___ Available data
(* ===== verification/Clloc.v ===== *)
(** The locator and the negative cache ([clloc.c], [clloc.h]), with the calls of cluster.c
    that pair the negative cache with the retained tombstones.

    A delete plants a negative entry with its version, a write clears it; a copy of the
    record that arrives late is refused by the version.  Both tables are arrays in sets of
    four ways, over one key hash.  The arrays are finite maps whose absent indices hold the
    zero entry; [neg_in] and [loc_in] are their bounds.

    Two levels.  The calls one after the other ([lstep]), where a call is a function of the
    tables.  And the word-by-word steps of the entry's sequence lock ([seq_step]): an entry of
    the negative cache is written under a sequence number that is odd meanwhile, and read
    between two looks at it, by any threads at once. *)

From Stdlib Require Import ZArith Lia.
From stdpp Require Import base tactics list numbers gmap relations.
From S2P Require Import Prelude Clterm Clretain.
#[local] Open Scope Z_scope.

Definition NEG_SLOTS : Z := 65536.
Definition NEG_WAYS : Z := 4.
Definition LOC_SLOTS : Z := 262144.
Definition LOC_WAYS : Z := 4.

Record neg_ent := mk_neg { ne_h : Z; ne_exp : Z; ne_ver : Z; ne_seq : Z }.
Record loc_ent := mk_loc { lo_h : Z; lo_node : Z }.

Record clloc := mk_lc {
  lc_neg : gmap Z neg_ent; lc_loc : gmap Z loc_ent;
  lc_neg_hits : Z; lc_loc_hits : Z; lc_loc_clears : Z; lc_loc_forgets : Z; lc_neg_displaced : Z; lc_tomb_displaced : Z;
  lc_neg_until_ms : Z
}.

Definition neg0 : neg_ent := mk_neg 0 0 0 0.
Definition loc0 : loc_ent := mk_loc 0 0.
Definition clloc0 : clloc := mk_lc ∅ ∅ 0 0 0 0 0 0 0.

Definition neg_at (l : clloc) (i : Z) : neg_ent := default neg0 (lc_neg l !! i).
Definition loc_at (l : clloc) (i : Z) : loc_ent := default loc0 (lc_loc l !! i).

Definition set_neg (i : Z) (e : neg_ent) (l : clloc) : clloc :=
  mk_lc (<[i := e]> (lc_neg l)) (lc_loc l) (lc_neg_hits l) (lc_loc_hits l) (lc_loc_clears l) (lc_loc_forgets l) (lc_neg_displaced l) (lc_tomb_displaced l) (lc_neg_until_ms l).
Definition set_loc (i : Z) (e : loc_ent) (l : clloc) : clloc :=
  mk_lc (lc_neg l) (<[i := e]> (lc_loc l)) (lc_neg_hits l) (lc_loc_hits l) (lc_loc_clears l) (lc_loc_forgets l) (lc_neg_displaced l) (lc_tomb_displaced l) (lc_neg_until_ms l).
Definition count_neg_hit (l : clloc) : clloc :=
  mk_lc (lc_neg l) (lc_loc l) (u64 (lc_neg_hits l + 1)) (lc_loc_hits l) (lc_loc_clears l) (lc_loc_forgets l) (lc_neg_displaced l) (lc_tomb_displaced l) (lc_neg_until_ms l).
Definition count_loc_hit (l : clloc) : clloc :=
  mk_lc (lc_neg l) (lc_loc l) (lc_neg_hits l) (u64 (lc_loc_hits l + 1)) (lc_loc_clears l) (lc_loc_forgets l) (lc_neg_displaced l) (lc_tomb_displaced l) (lc_neg_until_ms l).
Definition count_loc_clear (l : clloc) : clloc :=
  mk_lc (lc_neg l) (lc_loc l) (lc_neg_hits l) (lc_loc_hits l) (u64 (lc_loc_clears l + 1)) (lc_loc_forgets l) (lc_neg_displaced l) (lc_tomb_displaced l) (lc_neg_until_ms l).
Definition count_forgets (n : Z) (l : clloc) : clloc :=
  mk_lc (lc_neg l) (lc_loc l) (lc_neg_hits l) (lc_loc_hits l) (lc_loc_clears l) (u64 (lc_loc_forgets l + n)) (lc_neg_displaced l) (lc_tomb_displaced l) (lc_neg_until_ms l).
Definition count_displaced (ver : Z) (l : clloc) : clloc :=
  mk_lc (lc_neg l) (lc_loc l) (lc_neg_hits l) (lc_loc_hits l) (lc_loc_clears l) (lc_loc_forgets l) (u64 (lc_neg_displaced l + 1))
    (if ver =? 0 then lc_tomb_displaced l else u64 (lc_tomb_displaced l + 1)) (lc_neg_until_ms l).

(** The separator keeps [("ab", "c")] apart from [("a", "bc")]; 0 is the free entry's. *)
Definition clloc_hash (col key : bytes) : Z :=
  let h := fnv1a64_more (fnv1a64_byte (fnv1a64 col) 0x2f) key in if h =? 0 then 1 else h.

Definition neg_base (h : Z) : Z := (h mod (NEG_SLOTS / NEG_WAYS)) * NEG_WAYS.
Definition loc_base (h : Z) : Z := (h mod (LOC_SLOTS / LOC_WAYS)) * LOC_WAYS.

(** The first way a test accepts. *)
Fixpoint first_way (p : Z -> bool) (ws : list Z) : option Z :=
  match ws with [] => None | w :: ws => if p w then Some w else first_way p ws end.

(** * The negative cache *)

Definition neg_wlock (i : Z) (l : clloc) : clloc := let e := neg_at l i in set_neg i (mk_neg (ne_h e) (ne_exp e) (ne_ver e) (u32 (ne_seq e + 1))) l.
Definition neg_wunlock (i : Z) (l : clloc) : clloc := let e := neg_at l i in set_neg i (mk_neg (ne_h e) (ne_exp e) (ne_ver e) (u32 (ne_seq e + 1))) l.
Definition neg_put (i h exp ver : Z) (l : clloc) : clloc := set_neg i (mk_neg h exp ver (ne_seq (neg_at l i))) l.

Definition neg_read (l : clloc) (i : Z) : option (Z * Z * Z) :=
  let e := neg_at l i in if Z.odd (ne_seq e) then None else Some (ne_h e, ne_exp e, ne_ver e).

Definition neg_find (l : clloc) (b h now : Z) : option (Z * Z) :=
  w ← first_way (fun w => match neg_read l (b + w) with Some (eh, ex, _) => (eh =? h) && (now <? ex) | None => false end) [0; 1; 2; 3];
  Some (w, ne_ver (neg_at l (b + w))).

Definition neg_slot_for (l : clloc) (b h now : Z) : clloc * Z :=
  match first_way (fun w => ne_h (neg_at l (b + w)) =? h) [0; 1; 2; 3] with
  | Some w => (l, b + w)
  | None =>
      match first_way (fun w => (ne_h (neg_at l (b + w)) =? 0) || (ne_exp (neg_at l (b + w)) <=? now)) [0; 1; 2; 3] with
      | Some w => (l, b + w)
      | None =>
          let old := foldl (fun old w => if ne_exp (neg_at l (b + w)) <? ne_exp (neg_at l old) then b + w else old) b [1; 2; 3] in
          (count_displaced (ne_ver (neg_at l old)) l, old)
      end
  end.

Definition clloc_neg_hit (l : clloc) (col key : bytes) (now : Z) : clloc * bool :=
  let h := clloc_hash col key in
  match neg_find l (neg_base h) h now with Some _ => (count_neg_hit l, true) | None => (l, false) end.

Definition neg_until (until : Z) (l : clloc) : clloc :=
  mk_lc (lc_neg l) (lc_loc l) (lc_neg_hits l) (lc_loc_hits l) (lc_loc_clears l) (lc_loc_forgets l) (lc_neg_displaced l) (lc_tomb_displaced l)
    (if lc_neg_until_ms l <? until then until else lc_neg_until_ms l).

Definition clloc_neg_set (l : clloc) (col key : bytes) (now ms : Z) : clloc :=
  let h := clloc_hash col key in
  let '(l, i) := neg_slot_for l (neg_base h) h now in
  neg_until (now + ms) (neg_wunlock i (neg_put i h (now + ms) 0 (neg_wlock i l))).

(** The second half of a versioned plant: under the entry's lock, a later version stays. *)
Definition plant_ver (i h now ms ver : Z) (l : clloc) : clloc :=
  let l := neg_wlock i l in
  let e := neg_at l i in
  let ver := if (ne_h e =? h) && (now <? ne_exp e) && (ver <? ne_ver e) then ne_ver e else ver in
  neg_until (now + ms) (neg_wunlock i (neg_put i h (now + ms) ver l)).

Definition clloc_neg_set_ver (l : clloc) (col key : bytes) (now ms ver : Z) : clloc :=
  let h := clloc_hash col key in
  let '(l, i) := neg_slot_for l (neg_base h) h now in
  plant_ver i h now ms ver l.

Definition clloc_neg_ver (l : clloc) (col key : bytes) (now : Z) : bool * Z :=
  let h := clloc_hash col key in
  match neg_find l (neg_base h) h now with Some (_, v) => (true, v) | None => (false, 0) end.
______
Problem:
From the records above, transcribe without alteration every line from the one with "Fixpoint first_way (p" to the one with "Definition neg_until (until", inclusive.

Worked solution:
Fixpoint first_way (p : Z -> bool) (ws : list Z) : option Z :=
  match ws with [] => None | w :: ws => if p w then Some w else first_way p ws end.

(** * The negative cache *)

Definition neg_wlock (i : Z) (l : clloc) : clloc := let e := neg_at l i in set_neg i (mk_neg (ne_h e) (ne_exp e) (ne_ver e) (u32 (ne_seq e + 1))) l.
Definition neg_wunlock (i : Z) (l : clloc) : clloc := let e := neg_at l i in set_neg i (mk_neg (ne_h e) (ne_exp e) (ne_ver e) (u32 (ne_seq e + 1))) l.
Definition neg_put (i h exp ver : Z) (l : clloc) : clloc := set_neg i (mk_neg h exp ver (ne_seq (neg_at l i))) l.

Definition neg_read (l : clloc) (i : Z) : option (Z * Z * Z) :=
  let e := neg_at l i in if Z.odd (ne_seq e) then None else Some (ne_h e, ne_exp e, ne_ver e).

Definition neg_find (l : clloc) (b h now : Z) : option (Z * Z) :=
  w ← first_way (fun w => match neg_read l (b + w) with Some (eh, ex, _) => (eh =? h) && (now <? ex) | None => false end) [0; 1; 2; 3];
  Some (w, ne_ver (neg_at l (b + w))).

Definition neg_slot_for (l : clloc) (b h now : Z) : clloc * Z :=
  match first_way (fun w => ne_h (neg_at l (b + w)) =? h) [0; 1; 2; 3] with
  | Some w => (l, b + w)
  | None =>
      match first_way (fun w => (ne_h (neg_at l (b + w)) =? 0) || (ne_exp (neg_at l (b + w)) <=? now)) [0; 1; 2; 3] with
      | Some w => (l, b + w)
      | None =>
          let old := foldl (fun old w => if ne_exp (neg_at l (b + w)) <? ne_exp (neg_at l old) then b + w else old) b [1; 2; 3] in
          (count_displaced (ne_ver (neg_at l old)) l, old)
      end
  end.

Definition clloc_neg_hit (l : clloc) (col key : bytes) (now : Z) : clloc * bool :=
  let h := clloc_hash col key in
  match neg_find l (neg_base h) h now with Some _ => (count_neg_hit l, true) | None => (l, false) end.

Definition neg_until (until : Z) (l : clloc) : clloc :=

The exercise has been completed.